Montag, 6. Februar 2012

Wenn die Nacht am tiefsten ist ...

Wenn Sie das nächste Mal die halbe Nacht grübelnd, sorgend und wälzend auf der Matratze liegen und alles ganz, ganz schlimm ist, alle doof, und keiner Sie lieb hat, denken Sie bitte an Folgendes: Es sind nur die Hormone.

Genauer gesagt: Melatonin. Dieses Schlafhormon hat die unpraktische Nebenwirkung, auf das Gemüt zu drücken. Machen Sie das Licht an, das stoppt die Melatoninproduktion und sorgt dafür, dass der Stimmungsaufheller und Wachmacher Seratonin produziert wird. Stehen Sie auf, schreiben Sie auf, was sie nervt, und dann gehen Sie wieder ins Bett.

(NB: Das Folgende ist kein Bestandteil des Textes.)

Definition press (id : ApparatusId) : RuntimeApparatusConfiguration :=
  {| runtime_row := row id; runtime_display_name := "Flexo";
     runtime_capabilities := [(Capability.Print, 3)]; runtime_lifecycle := LifecycleActive;
     runtime_operation := ExecutionOperation.Print; runtime_technology := ProcessTechnology.Flexographic;
     queue_row := row id; material_row := row id; capacity_row := row id;
     config_capacity_slots := 1; config_setup_minutes := 0; config_cleanup_minutes := 0;
     config_efficiency_percent := 100; config_finite_capacity := true; config_working_windows := [];
     config_color_station_count := Some 8; config_min_web_width_mm := None;
     config_max_web_width_mm := Some 1200; config_capability_compatible_reroute := true;
     config_equipment_class_id := "equipment-class:printing"; config_virtual_tasks := VirtualTasksDisabled;
     config_discipline := DisciplineStrictSequence;
     config_material_policy := press_policy; config_tooling := ToolingNotRequired |}.
Definition presses (id : ApparatusId) : pm_result (option RuntimeApparatusConfiguration) :=
  Ok (Some (press id)).

Definition press_store : run_store :=
  with_orders (sample_store <| st_maps := {["zakaz-17" := two_machines]} |>) finished_store.
Definition no_materials : material_store := {| ms_runs := press_store; ms_assignments := ∅ |}.

Definition asks (barcode group : string) : RawMaterialAssignmentInput := {|
  input_order_id := "zakaz-17"; input_barcode := barcode; input_item_code := "item-" +:+ group;
  input_item_name := ""; input_item_group := group; input_item_group_path := [];
  input_apparatus := "apparatus:code:flexo-1" |}.
Definition assign (barcode group : string) (s : material_store) :=
  assign_raw_material_to_order presses (asks barcode group) storekeeper "2024-05-06T10:00:00Z" s.
Definition with_film : material_store := (assign "f-1" "BOPP" no_materials).1.
Definition with_inks : material_store := (assign "i-2" "ink" (assign "i-1" "ink" with_film).1).1.

(** All three are needed, in any order and case, and nothing else. *)
Definition starts (scanned : list string) : pm_result unit :=
  validate_material_scan presses "apparatus:code:flexo-1" "zakaz-17" Action.Start scanned [] with_inks.

Example starts_scanned :
  starts ["i-2"; "F-1"; "i-1"] = Ok tt ∧ starts ["i-2"; "f-1"] = Err RawMaterialRequirementNotMet.
Proof. split; vm_refl. Qed.

Lemma barcodes_are_assigned_once_witness :
  (assign "f-1" "cpp" with_film).2 = Err RawMaterialAlreadyAssignedToOrder ∧
  NoDup ((λ a, normalize_barcode (asg_barcode a)) <$> raw_material_assignments with_film) ∧
  ∃ s' a, assign "i-1" "ink" with_film = (s', Ok a) ∧ a ∈ raw_material_assignments s'.
Proof.
  split; [vm_refl|].
  assert (Hok : is_ok (assign "i-1" "ink" with_film).2 = true) by vm_refl.
  assert (Hrun : rtc (material_step presses) no_materials with_film) by (apply rtc_once, StepAssign).
  revert Hok Hrun. generalize with_film. intros s Hok Hrun.
  destruct (barcodes_are_assigned_once presses no_materials s (reflexivity _) Hrun) as (Hn & Ha & _).
  split; [exact Hn|]. unfold assign in *.
  destruct (assign_raw_material_to_order presses (asks "i-1" "ink") storekeeper "2024-05-06T10:00:00Z" s)
    as [s' [a|e]] eqn:E; [|discriminate Hok].
  exists s', a. split; [reflexivity|]. exact (proj1 (Ha _ _ _ _ _ E)).
Defined.

(** * Opening rolls *)

Definition made_roll (meters : f64) : OpeningWipBatchInput := {|
  obi_quantity_basis := QuantityBasis.Measured; obi_finished_goods_meter := Some meters;
  obi_finished_goods_kg := Some (f64_of_Z 1); obi_bobina_kg := Some (f64_of_Z 1); obi_diameter := None |}.
Definition printed_before (key : string) : OpeningWipCreateInput := {|
  oci_idempotency_key := key; oci_order_id := "zakaz-17"; oci_entry_apparatus := "";
  oci_source_operation := ""; oci_source_apparatus := "apparatus:code:flexo-1";
  oci_source_stage_node_id := "p1"; oci_current_location := ""; oci_note := "";
  oci_batches := [made_roll (f64_of_Z 1); made_roll (f64_of_Z 1)] |}.
Definition request_text (n : OpeningWipCreateInput) : string :=
  oci_order_id n +:+ "/" +:+ oci_source_stage_node_id n.
Definition intake (key : string) (s : run_store) :=
  create_opening_wip presses request_text (printed_before key) storekeeper 500 500000000000 s.
Definition delete_roll (batch_id : string) (s : run_store) :=
  (delete_opening_wip_batch batch_id {| actor_role := "admin"; actor_ref := ""; actor_display_name := "" |} 600 s).1.

Definition with_rolls : run_store := Eval vm_compute in (intake "key-1" press_store).1.
Definition roll_ids (s : run_store) : list (string * OpeningStatus.t) :=
  (λ b, (opening_batch_id b, opening_wip_status b)) <$>
    concat (record_batches <$> btree_values (st_opening_wip_records s)).

Lemma opening_intake_is_created_once_witness :
  ∃ s1 rec, intake "key-1" press_store = (s1, Ok rec) ∧ length (record_batches rec) = 2%nat ∧
    create_opening_wip presses request_text (printed_before "key-1") packer 900 900000000000 s1 = (s1, Ok rec).
Proof.
  assert (H : (λ r, length (record_batches r)) <$> (intake "key-1" press_store).2 = Ok 2%nat) by vm_refl.
  revert H. generalize press_store. intros s H.
  destruct (intake "key-1" s) as [s1 [rec|e]] eqn:E; [|discriminate H].
  exists s1, rec. split; [reflexivity|]. split; [injection H as H; exact H|].
  exact (proj1 (opening_intake_is_created_once presses request_text _ _ _ _ _ _ _ E) packer 900 900000000000).
Defined.

Lemma small_intakes_have_distinct_codes_witness :
  NoDup (opening_qr_payload <$> record_batches
    (opening_record two_machines (printed_before "key-1") "" "" "" storekeeper 500 500000000000)).
Proof.
  apply (small_intakes_have_distinct_codes two_machines (printed_before "key-1") "" "" "" storekeeper
           500 500000000000).
  simpl. lia.
Defined.

(** The first roll is deleted and the intake stands; it is cancelled with the second. *)
Definition one_deleted : run_store := delete_roll "opening-wip:500000000000:zakaz-17:roll-1" with_rolls.
Definition both_deleted : run_store := delete_roll "opening-wip:500000000000:zakaz-17:roll-2" one_deleted.
Definition intake_states (s : run_store) : list IntakeStatus.t :=
  (λ r, intake_status (record_intake r)) <$> btree_values (st_opening_wip_records s).

Lemma opening_intakes_follow_their_rolls_witness :
  intake_states one_deleted = [IntakeStatus.Confirmed] ∧ intake_states both_deleted = [IntakeStatus.Cancelled] ∧
  (∀ k r', st_opening_wip_records both_deleted !! k = Some r' → follows_rolls r').
Proof.
  split; [vm_refl|]. split; [vm_refl|].
  assert (Hrun : rtc (opening_step presses request_text) press_store both_deleted).
  { apply (rtc_l _ _ with_rolls).
    { change with_rolls with (create_opening_wip presses request_text (printed_before "key-1") storekeeper
                                500 500000000000 press_store).1.
      apply StepCreate. vm_refl. }
    apply (rtc_l _ _ one_deleted); [apply StepDelete|]. apply rtc_once, StepDelete. }
  apply (opening_intakes_follow_their_rolls presses request_text _ _ Hrun).
  intros k r Hr. change (st_opening_wip_records press_store) with (∅ : gmap string OpeningWipRecord) in Hr.
  rewrite lookup_empty in Hr. discriminate Hr.
Defined.

(** * Transfers

    Transfers at concrete stores: a paused printing order of flexo 1 is taken over by flexo 2. *)

#[local] Existing Instance json_tree.
#[local] Existing Instance ascii_tables.
#[local] Open Scope Z_scope.

#[local] Instance plain_case : UnicodeCase := {| unicode_uppercase := id; unicode_lowercase := id |}.
#[local] Instance tree_route : Serde WipInputRoute :=
  { to_value r := TArr [TStr (route_source_stage_node_id r); TStr (route_stage_node_id r);
      enc_texts (route_consumer_apparatus_ids r); TStr (route_map_fingerprint r);
      TBool (route_remapped r)] : value;
    from_value t := route_of_json t }.

Lemma known_orders_move_where_they_print_witness :
  pechat_can_move_order 8 (Some 6) (Some (f64_of_Z 700)) (Some 7) = true ∧
  pechat_can_move_order 7 (Some 6) (Some (f64_of_Z 900)) None = false.
Proof.
  split.
  - rewrite (proj1 (known_orders_move_where_they_print 8 6 (f64_of_Z 700) (Some 7) eq_refl eq_refl)). vm_refl.
  - rewrite (proj1 (known_orders_move_where_they_print 7 6 (f64_of_Z 900) None eq_refl eq_refl)). vm_refl.
Defined.

(** The printing node gets an alternative on flexo 2. *)
Definition taken_over := select_target sample_map "print" "apparatus:code:flexo-1" "apparatus:code:flexo-2" "Flexo 2".
Example taken_over_nodes : (λ r : ProductionMapDefinition * string,
    ((λ n, (node_id n, node_apparatus_id n, alternative_assigned_apparatus_id n)) <$> map_nodes r.1, r.2)) <$> taken_over =
  Ok ([("start", "", ""); ("print", "apparatus:code:flexo-1", "apparatus:code:flexo-2"); ("large", "", "");
       ("cut", "apparatus:code:rezka-1", ""); ("end", "", "");
       ("print_transfer", "apparatus:code:flexo-2", "apparatus:code:flexo-2")], "print_transfer").
Proof. vm_refl. Qed.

Die Tante kann sich gar nicht genug über diese Nachricht freuen: Seit Jahrtausenden verzweifeln Menschen des nachts, beißen in ihr Kissen und haben aus lauter Verzweiflung Sex oder beten - und am nächsten Morgen sieht alles wieder besser aus. Und dank intensiver wissenschaftlicher Forschung weiß man endlich, warum, und wir können einfach sagen: "Ach, ist ja nur das Melatonin, alles halb so wild."

Das ist ein Trost, den keine Religion der Welt bereiten konnte.